We have also analysed the probability of having used a specific aircraft given that the operator is “Aeroflot” or “Military U.S., regarding a table containing all the accidents of each operator classified into the type of aircraft used.
With a Poisson distribution we have simulated the number of accidents of every month, taking into consideration the 111 years of our dataset. In order to analyse its accuracy, we have calculated the error of every mesure, as it can be seen on the table computed, that has an average which is printed on the screen every time hat we simulate the program. We must factor in that due to the fact that it is a simulation, the error varies every time that we run it.Running the program several times we have obtained errors that vary from 0.087 to 0.13, which is not bad.

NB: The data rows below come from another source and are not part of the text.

Lemma parallel_deterministic bs s s' : Forall conflict_free bs →
  execute_batch executor (concat bs) s = (s', Ok tt) →
  execute_parallel executor bs s s' (Ok tt) ∧
  ∀ s'' r, execute_parallel executor bs s s'' r → s'' = s' ∧ r = Ok tt.
Proof.
  intros Hf. revert s. induction Hf as [|b bs Hb Hf IH]; intros s; cbn [concat].
  - intros [= ->]. split; [constructor|]. intros s'' r Hp. by inversion Hp.
  - intros (s1 & H1 & H2)%execute_batch_app. destruct (IH s1 H2) as [IHe IHd]. split.
    + destruct (decide (length b = 1%nat)) as [El|El].
      * destruct b as [|t [|? ?]]; try done. apply bind_Ok in H1 as (s2 & [] & Ht & [= ->]).
        by eapply parallel_single.
      * eapply parallel_batch; [done|by apply par_in_order|done].
    + intros s'' r Hp. inversion Hp; subst.
      * cbn in H1. apply bind_Ok in H1 as (? & [] & Ht & [= ->]). apply IHd. congruence.
      * cbn in H1. apply bind_Ok in H1 as (? & [] & Ht & [= ->]). congruence.
      * destruct (par_deterministic b s s1 s2 (Ok tt)) as [-> _]; [done..|]. by apply IHd.
      * by destruct (par_deterministic b s s1 s'' (Err e)) as [_ ?].
Qed.

(** C21: With an executor that respects the declared footprints, and
    transactions that read every address they write, share no input and succeed
    one after the other, the parallel execution of the schedule ends, succeeds and gives the state of the
    execution of the transactions one after the other, whatever order [rayon]
    chooses. *)
Theorem parallel_serializable (p : ParallelScheduler) (txs : list Transaction) (s s' : S) :
  conflicts_declared txs → execute_sequential executor [txs] s = (s', Ok tt) →
  ∃ bs, schedule p txs = Some bs ∧ execute_parallel executor bs s s' (Ok tt) ∧
    ∀ s'' r, execute_parallel executor bs s s'' r → s'' = s' ∧ r = Ok tt.
Proof.
  intros Hd Hs. destruct (schedule_loop_ok p (length txs) txs ltac:(done)) as (bs & Hb & [H1 H2 _]).
  exists bs. split.
  - unfold schedule. case_bool_decide as Et; [|done]. by rewrite Et in Hb.
  - apply parallel_deterministic; [done|]. eapply reorders_run; [exact Hd|exact H1|].
    rewrite execute_sequential_concat in Hs. cbn in Hs. by rewrite (right_id_L [] (++)) in Hs.
Qed.
End serial.

(** Transactions that read all they write, and have no input in common, declare
    their conflicts. *)
Lemma reads_own_writes_declared l :
  Forall (λ t, t.(tx_writes) ⊆ t.(tx_reads)) l →
  (∀ x y, x ∈ l → y ∈ l → overlap x.(inputs) y.(inputs) = false) → conflicts_declared l.
Proof.
  rewrite Forall_forall. intros Hw Hi x y Hx Hy. unfold conflicts_with, rw_depends.
  rewrite (Hi x y) by done. rewrite (overlap_comm y.(tx_reads)), orb_true_iff.
  destruct (overlap x.(tx_writes) y.(tx_writes)) eqn:E; [|repeat (case_match; try done); tauto].
  intros _. left. unfold overlap in *. apply existsb_elem in E as (a & Ha & Hb%bool_decide_eq_true).
  apply existsb_elem. exists a. split; [done|]. apply bool_decide_eq_true. by apply (Hw y Hy).
Qed.
(** ** A concrete executor *)

(** Writes the nonce plus the sum of the addresses read to every address
    written; fails without gas. *)
Definition sum_reads (t : Transaction) (m : gmap Address Z) : Z :=
  sum_of (λ a, default 0 (m !! a)) t.(tx_reads).

Definition store (t : Transaction) : M (gmap Address Z) string unit := λ m,
  if t.(gas_limit) =? 0 then (m, Err "out of gas"%string) else
  (gset_to_gmap (t.(tx_nonce) + sum_reads t m) (list_to_set t.(tx_writes)) ∪ m, Ok tt).

Lemma store_Ok t m m' : store t m = (m', Ok tt) ↔
  t.(gas_limit) ≠ 0 ∧ m' = gset_to_gmap (t.(tx_nonce) + sum_reads t m) (list_to_set t.(tx_writes)) ∪ m.
Proof. unfold store. destruct (Z.eqb_spec t.(gas_limit) 0); naive_solver. Qed.

Lemma overlap_false {A} `{EqDecision A} (xs ys : list A) a : overlap xs ys = false → a ∈ xs → a ∈ ys → False.
Proof.
  unfold overlap. intros Ho Hx Hy. apply not_true_iff_false in Ho. apply Ho, existsb_elem. exists a.
  split; [done|]. by apply bool_decide_eq_true.
Qed.

Lemma sum_reads_frame t v ws m : overlap ws t.(tx_reads) = false →
  sum_reads t (gset_to_gmap v (list_to_set ws) ∪ m) = sum_reads t m.
Proof.
  intros Ho. apply sum_of_ext, Forall_forall. intros a Ha. f_equal. apply lookup_union_r, lookup_gset_to_gmap_None.
  rewrite elem_of_list_to_set. intros Hw. by eapply overlap_false.
Qed.

Lemma store_respects : respects_footprints store.
Proof.
  intros x y m m1 m2 Hc [Hx ->]%store_Ok [Hy ->]%store_Ok. unfold conflicts_with in Hc.
  destruct (overlap x.(tx_writes) y.(tx_writes)) eqn:E1, (overlap x.(tx_writes) y.(tx_reads)) eqn:E2,
    (overlap y.(tx_writes) x.(tx_reads)) eqn:E3; try done.
  eexists. rewrite !store_Ok. split; [done|]. split; [done|]. rewrite !sum_reads_frame by done.
  apply map_eq. intros a. rewrite !lookup_union, !lookup_gset_to_gmap.
  repeat case_guard; try (by destruct (m !! a)); try done.
  all: exfalso; rewrite ?elem_of_list_to_set in *; by apply (overlap_false _ _ a E1).
Qed.
(** What a transfer does to the balances. Between two accounts it
    moves the amount; to the sender itself it creates the amount; and when the
    receiver's balance would overflow it returns an error after the debit, so
    that the amount is destroyed. Every other error leaves the balances. *)
Theorem transfer_effect (from to : Address) (n : Z) (s s' : HostFunctions) (r : result error unit) :
  transfer from to n s = (s', r) →
  match r with
  | Ok _ =>
      if decide (from = to) then balance_of to s' = balance_of to s + n ∧ supply s' = supply s + n
      else balance_of from s' = balance_of from s - n ∧ balance_of to s' = balance_of to s + n ∧ supply s' = supply s
  | Err e =>
      if bool_decide (n ≤ balance_of from s ∧ U128_MAX < balance_of to s + n ∧
                      s.(gas_used) + 9000 ≤ s.(gas_limit) `min` U64_MAX)
      then balance_of from s' = balance_of from s - n ∧ supply s' = supply s - n
      else s'.(balances) = s.(balances)
  end.
Proof.
  unfold transfer. intros E. apply bind_cases in E as [(s1 & [] & Hc & E)|(e & Hc & ->)].
  - apply charge_gas_cases in Hc as [(_ & -> & Hg & Hu)|(? & ? & _)]; [|done].
    unfold balance_of, supply in *. unfold_M. cbn in E.
    destruct (Z.ltb_spec (default 0 (s.(balances) !! from)) n); [simplify_eq/=; rewrite bool_decide_false by lia; done|].
    destruct (checked_sub _ _) eqn:E1; clean_ints; subst; [|lia].
    destruct (checked_add _ _ _) eqn:E2; clean_ints; injection E as <- <-; subst; cbn.
    + case_decide as Hft; [subst; rewrite ?insert_insert_eq, ?lookup_insert_eq, ?map_total_insert; cbn; lia|].
      rewrite !lookup_insert_eq, lookup_insert_ne, lookup_insert_eq by done.
      rewrite !map_total_insert, lookup_insert_ne by done. cbn. lia.
    + rewrite bool_decide_true by lia. rewrite lookup_insert_eq, map_total_insert. cbn. lia.
  - apply charge_gas_cases in Hc as [(? & _)|(e' & _ & Hs & Hl)]; [done|]. rewrite bool_decide_false by lia.
    by destruct Hs as [-> | ->].
Qed.
End host.
End HostFunctions.
(* ===== verification/Rollup.v ===== *)
(** * Rollup

    [crates/rollup/src]: state commitments of layer-2 batches
    ([state_commitment.rs]) and the verification of fraud proofs
    ([fraud_proof.rs]). The re-execution engine is the trait [ReExecutor];
    [bincode] is a parameter of the hashes. *)

From S2P Require Import Prelude.

Module Rollup.

(** ** state_commitment.rs *)

Record L2Batch := mkBatch {
  batch_id : Z;
  chain_id : Z;
  sequencer : Address;
  pre_state_root : H256;
  post_state_root : H256;
  tx_hashes : list H256;
  l1_slot : Z
}.

Record StateCommitment := mkCommitment {
  batch : L2Batch;
  challenge_deadline : Z;
  challenged : bool;
  finalized : bool
}.

Definition CHALLENGE_WINDOW_SLOTS : Z := 1209600.

Definition commitment_new (b : L2Batch) (current_l1_slot : Z) : StateCommitment :=
  mkCommitment b (saturating_add U64_MAX current_l1_slot CHALLENGE_WINDOW_SLOTS) false false.

Definition is_past_challenge_window (current_l1_slot : Z) (c : StateCommitment) : bool :=
  c.(challenge_deadline) <? current_l1_slot.

Definition try_finalize (current_l1_slot : Z) : M StateCommitment error unit :=
  c ← get_state;
  bail_if c.(challenged) (Msg "commitment has been challenged");;
  bail_if (negb (is_past_challenge_window current_l1_slot c)) (Msg "challenge window not expired");;
  modify (λ c, mkCommitment c.(batch) c.(challenge_deadline) c.(challenged) true).

(** ** fraud_proof.rs *)

Record FraudProof := mkFraudProof {
  fp_batch_id : Z;
  tx_index : Z;
  fp_pre_state_root : H256;
  correct_post_state_root : H256;
  claimed_post_state_root : H256;
  challenger : Address;
  state_proof : list Z;
  tx_data : list Z
}.

(** The trait [ReExecutor]. *)
Class ReExecutor := { re_execute : H256 → list Z → result error H256 }.

Record FraudProofVerifier := mkVerifier { required_bond : Z; challenger_reward_pct : Z }.

Inductive FraudProofResult :=
| Valid (slashed_sequencer : Address) (challenger_reward : Z)
| Invalid (reason : error).

Definition verifier_new (bond pct : Z) : result error FraudProofVerifier :=
  bail_if (100 <? pct) (Fmt "challenger_reward_pct {} exceeds 100 — would pay out more than bond" [pct]);;
  mret (mkVerifier bond pct).

Definition verify `{ReExecutor} (v : FraudProofVerifier) (proof : FraudProof)
    (batch_pre_state_root batch_post_state_root : H256) (seq : Address)
    (sequencer_bond challenger_bond : Z) : FraudProofResult :=
  if challenger_bond <? v.(required_bond) then
    Invalid (Fmt "challenger bond {} below required {}" [challenger_bond; v.(required_bond)]) else
  if negb (proof.(fp_pre_state_root) =? batch_pre_state_root)%N then Invalid (Msg "pre-state root mismatch") else
  if negb (proof.(claimed_post_state_root) =? batch_post_state_root)%N then
    Invalid (Msg "claimed post-state doesn't match batch") else
  if (proof.(correct_post_state_root) =? proof.(claimed_post_state_root))%N then
    Invalid (Msg "correct state root matches claimed — no fraud") else
  match re_execute proof.(fp_pre_state_root) proof.(tx_data) with
  | Err reason => Invalid (prefix_error "re-execution failed: " reason)
  | Ok computed_post_state =>
      if negb (computed_post_state =? proof.(correct_post_state_root))%N then
        Invalid (Msg "re-executed post-state root does not match challenger's claim") else
      let reward := saturating_mul U128_MAX sequencer_bond v.(challenger_reward_pct) / 100 in
      Valid seq reward
  end.

(** ** Properties *)

Section rollup.
Context `{ReExecutor}.

Lemma verify_Valid v proof pre post seq sb cb who reward :
  verify v proof pre post seq sb cb = Valid who reward ↔
  v.(required_bond) ≤ cb ∧ proof.(fp_pre_state_root) = pre ∧ proof.(claimed_post_state_root) = post ∧
  proof.(correct_post_state_root) ≠ post ∧ re_execute pre proof.(tx_data) = Ok proof.(correct_post_state_root) ∧
  who = seq ∧ reward = saturating_mul U128_MAX sb v.(challenger_reward_pct) / 100.
Proof.
  unfold verify. split.
  - intros. repeat (case_match; try done); clean_ints; simplify_eq/=. split_and!; try done; congruence.
  - intros (H1 & <- & <- & H4 & H5 & -> & ->). rewrite (proj2 (Z.ltb_ge _ _)), !N.eqb_refl by done. cbn.
    rewrite (proj2 (N.eqb_neq _ _)), H5 by done. cbn. by rewrite N.eqb_refl.
Qed.

(** C34: An accepted fraud proof pays the challenger at most the sequencer's
    bond, and re-execution of its transaction from the batch's pre-state gives a
    root that is not the batch's. *)
Theorem accepted_challenge_sound (bond pct : Z) (v : FraudProofVerifier) (proof : FraudProof) (pre post : H256)
    (seq who : Address) (sb cb reward : Z) :
  0 ≤ pct → 0 ≤ sb ≤ U128_MAX → verifier_new bond pct = Ok v →
  verify v proof pre post seq sb cb = Valid who reward →
  who = seq ∧ bond ≤ cb ∧ 0 ≤ reward ≤ sb ∧
  ∃ r, re_execute pre proof.(tx_data) = Ok r ∧ r ≠ post.
Proof.
  intros Hp Hsb Hv (H1 & _ & _ & H4 & H5 & -> & ->)%verify_Valid. unfold verifier_new in Hv. res_inv. cbn in *.
  split_and!; [done|done| | |eauto].
  - apply Z.div_pos; [|lia]. unfold saturating_mul. pose proof (Z.mul_nonneg_nonneg sb pct). ulia.
  - transitivity (sb * pct / 100); [apply Z.div_le_mono; [lia|]; unfold saturating_mul; lia|].
    apply Z.div_le_upper_bound; nia.
Qed.

(** The effect of a batch: its transactions in order. *)
Fixpoint execute_batch (root : H256) (txs : list (list Z)) : result error H256 :=
  match txs with
  | [] => Ok root
  | tx :: txs => root' ← re_execute root tx; execute_batch root' txs
  end.

(** An honest batch of several transactions can be slashed: when the
    root after its first transaction is not the root after all of them, a proof
    that names the first transaction is accepted although the batch's post-state
    is correct. The transaction index, the state proof and membership in the
    batch play no role. *)
Theorem honest_batch_slashed (v : FraudProofVerifier) (pre mid post : H256) (tx : list Z) (txs : list (list Z))
    (seq challenger : Address) (sb cb : Z) :
  v.(required_bond) ≤ cb → re_execute pre tx = Ok mid → execute_batch pre (tx :: txs) = Ok post → mid ≠ post →
  verify v (mkFraudProof 0 0 pre mid post challenger [] tx) pre post seq sb cb =
    Valid seq (saturating_mul U128_MAX sb v.(challenger_reward_pct) / 100).
Proof. intros Hcb Hre _ Hne. by apply verify_Valid. Qed.
End rollup.

(** A commitment becomes final only after its challenge window and
    unchallenged; final commitments stay final, and a refused request changes
    nothing. *)
Theorem finalized_after_window (b : L2Batch) (posted : Z) (slots : list Z) :
  let c := foldl (λ c s, (try_finalize s c).1) (commitment_new b posted) slots in
  c.(batch) = b ∧ c.(challenge_deadline) = Z.min U64_MAX (posted + CHALLENGE_WINDOW_SLOTS) ∧
  (c.(finalized) = true ↔ ∃ s, s ∈ slots ∧ c.(challenge_deadline) < s).
Proof.
  cbv zeta. induction slots as [|s slots IH] using rev_ind; cbn.
  - split_and!; [done..|]. split; [done|]. by intros (s & ?%not_elem_of_nil & _).
  - rewrite foldl_app. cbn. set (c := foldl _ _ _) in *. destruct IH as (Hb & Hd & Hf).
    assert (Hch : c.(challenged) = false).
    { subst c. clear. induction slots as [|s l IH] using rev_ind; [done|]. rewrite foldl_app. cbn.
      unfold try_finalize. unfold_M. by repeat (case_match; simplify_eq/=). }
    unfold try_finalize, is_past_challenge_window. unfold_M. rewrite Hch.
    destruct (Z.ltb_spec c.(challenge_deadline) s); cbn; split_and!; try done.
    + split; [|done]. intros _. exists s. set_solver.
    + rewrite Hf. split; intros (t & Ht & ?); exists t; set_solver by lia.
Qed.

(** ** A concrete engine: the root counts what is executed *)

#[local] Instance counting_executor : ReExecutor :=
  { re_execute root tx := if bool_decide (tx = []) then Err (Msg "empty") else Ok (root + Z.to_N (sum_list tx))%N }.

Lemma accepted_challenge_sound_witness :
  (9 = 9)%N ∧ 50 ≤ 60 ∧ 0 ≤ 250 ≤ 1000 ∧ ∃ r, re_execute 100 [1; 2] = Ok r ∧ r ≠ 110%N.
Proof.
  apply (accepted_challenge_sound 50 25 (mkVerifier 50 25) (mkFraudProof 0 0 100 103 110 7 [] [1; 2]) 100 110 9 9 1000 60 250);
    [done|done|reflexivity|reflexivity].
Defined.

Lemma honest_batch_slashed_witness :
  verify (mkVerifier 50 25) (mkFraudProof 0 0 100 103 107 8 [] [1; 2]) 100 107 9 1000 60 = Valid 9 250.
Proof.
  apply (honest_batch_slashed (mkVerifier 50 25) 100 103 107 [1; 2] [[4]] 9 8 1000 60); [done|reflexivity|reflexivity|done].
Defined.
End Rollup.
(* ===== verification/Snapshots.v ===== *)
(** * State snapshots

    [crates/state/snapshots]: a snapshot of the accounts and outputs of a
    storage ([generator.rs]), its verification and import into another storage
    ([importer.rs]), and the files that hold snapshots ([io.rs]). A directory is
    a map from file names to contents; its I/O errors are left out. The encoding
    of snapshots (bincode) and the compression (zstd) are the class
    [SnapshotCodec]. *)

From S2P Require Import Prelude.
From S2P Require Import Merkle.
From S2P Require Import Transaction.
From S2P Require Import Storage.
From S2P Require Import Ledger.
From S2P Require Import LedgerSpec.
From S2P Require Import LedgerBlocks.

Record SnapshotMetadata := mkMetadata { height : Z; generated_at : Z }.

Record StateSnapshot := mkSnapshot {
  metadata : SnapshotMetadata;
  snapshot_root : H256;
  accounts : list (Address * Account);
  utxos : list (UtxoId * Utxo)
}.

Class SnapshotCodec `{Codec} := {
  de_utxo_id : bytes → result error UtxoId;
  ser_snapshot : StateSnapshot → bytes;
  de_snapshot : bytes → result error StateSnapshot;
  zstd_encode : Z → bytes → result error bytes;
  zstd_decode : bytes → result error bytes;
  de_ser_utxo_id : ∀ u, de_utxo_id (ser_utxo_id u) = Ok u;
  de_ser_snapshot : ∀ s, de_snapshot (ser_snapshot s) = Ok s;
  zstd_roundtrip : ∀ level b c, zstd_encode level b = Ok c → zstd_decode c = Ok b
}.

(** A directory: names and contents. *)
Abbreviation Dir := (gmap (list Z) (list Z)).

Module Snapshots.
Import Ledger.
Section snapshots.
Context `{Digest, !Codec, !Dalek, !RocksDb, !HashOrder, !SnapshotCodec}.

(** ** compression.rs *)

Definition compress (bs : bytes) : result error bytes := zstd_encode 3 bs.
Definition decompress (bs : bytes) : result error bytes := zstd_decode bs.

(** ** generator.rs *)

Definition from_slice (n : nat) (what : string) (bs : bytes) : result error N :=
  bail_if (negb (length bs =? n)%nat) (Msg what);;
  mret (Z.to_N (Storage.from_be_bytes bs)).

(** The loop over the entries of the accounts. *)
Fixpoint account_entries (entries : list (bytes * bytes)) : result error (list (Address * Account)) :=
  match entries with
  | [] => mret []
  | (key, value) :: entries =>
      a ← from_slice 20 "invalid address length: {e}" key;
      account ← de_account value;
      rest ← account_entries entries;
      mret ((a, account) :: rest)
  end.

Definition load_accounts (db : DB) : result error (list (Address * Account)) :=
  entries ← Storage.iterator db CF_ACCOUNTS;
  account_entries entries.

Fixpoint utxo_entries (entries : list (bytes * bytes)) : result error (list (UtxoId * Utxo)) :=
  match entries with
  | [] => mret []
  | (key, value) :: entries =>
      id ← de_utxo_id key;
      utxo ← de_utxo value;
      rest ← utxo_entries entries;
      mret ((id, utxo) :: rest)
  end.

Definition load_utxos (db : DB) : result error (list (UtxoId * Utxo)) :=
  entries ← Storage.iterator db CF_UTXOS;
  utxo_entries entries.

Definition load_state_root (db : DB) : result error H256 :=
  o ← Storage.get db CF_METADATA STATE_ROOT;
  match o with
  | Some bs => from_slice 32 "invalid state root: {e}" bs
  | None => mthrow (Msg "state root not found in storage metadata — database may be uninitialized")
  end.

(** [now] is the clock in seconds. *)
Definition generate_snapshot (db : DB) (h now : Z) : result error bytes :=
  accs ← load_accounts db;
  us ← load_utxos db;
  root ← load_state_root db;
  compress (ser_snapshot (mkSnapshot (mkMetadata h now) root accs us)).
(** Only the messages of the connected peer arrive. *)
Lemma demo_run : snd <$> (run demo_events demo).2 = [TransactionReceived [7]; TransactionReceived [7]].
Proof. vm_compute. reflexivity. Qed.

Lemma banned_peer_silent_witness :
  (run demo_events demo).1.(banned_peers) !! 5%N = Some 3700 ∧ (run demo_events demo).1.(peers) !! 5%N = None ∧
  Forall (λ o, heard 5 o.1 = false) (run demo_events demo).2.
Proof.
  apply (banned_peer_silent demo_events 5 3700 demo); [reflexivity|reflexivity|repeat constructor; vm_compute; reflexivity|].
  vm_compute. reflexivity.
Defined.

Lemma rate_bounded_witness : delivered 1 (run demo_events demo).2 ≤ 2 * RATE_LIMIT_TOKENS.
Proof.
  apply (rate_bounded demo_events 1 0 demo); [exact I| | |eexists; vm_compute; reflexivity].
  - repeat constructor; vm_compute; congruence.
  - repeat constructor.
Defined.

Lemma network_bounded_witness : net_ok (handle 100 0 (tx_from 1%N) demo).1.
Proof. apply (network_bounded 100 0 (tx_from 1%N) demo demo_ok). apply Nat.ltb_lt. vm_compute. reflexivity. Defined.

Lemma published_accepted_witness : ∃ mk r', topic_entry TOPIC_TX = Some (max_size_for_topic TOPIC_TX, mk) ∧
  handle 100 0 (GossipMessage 1%N TOPIC_TX [7]) demo = (r', Some (mk [7])).
Proof.
  apply (published_accepted TOPIC_TX [7] (Ok tt) demo demo 1%N 100 0); [left|vm_compute; reflexivity..].
Defined.

(** A peer with a score of -95 is at 0 after opening a second connection. *)
Lemma reconnect_forgives_witness :
  let s := mkNetwork ∅ {[ 1%N := mkPeer 1 "" (-95) 0 ]} ∅ ∅ [] in
  from_option score 0 ((handle 100 0 (ConnectionEstablished 1%N) s).1.(peers) !! 1%N) = 0.
Proof. intros s. apply (reconnect_forgives 100 0 1%N s). reflexivity. Defined.
End NetworkDemo.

Using a Possion distribution too, we have simulated the number of accidents of every month in every year, which can be seen in the table configured with this purpose in the exercise 3.2.
At last, we have simulated (with a Poissone distribution again) the number of fatalities of every month (sum of 111 years).When checking its accuracy, we have computed the error between this simulation and reality, which is algo printed on the screen every time this exercise is simulated. As it can be seen, this last simulation is not inaccurate either.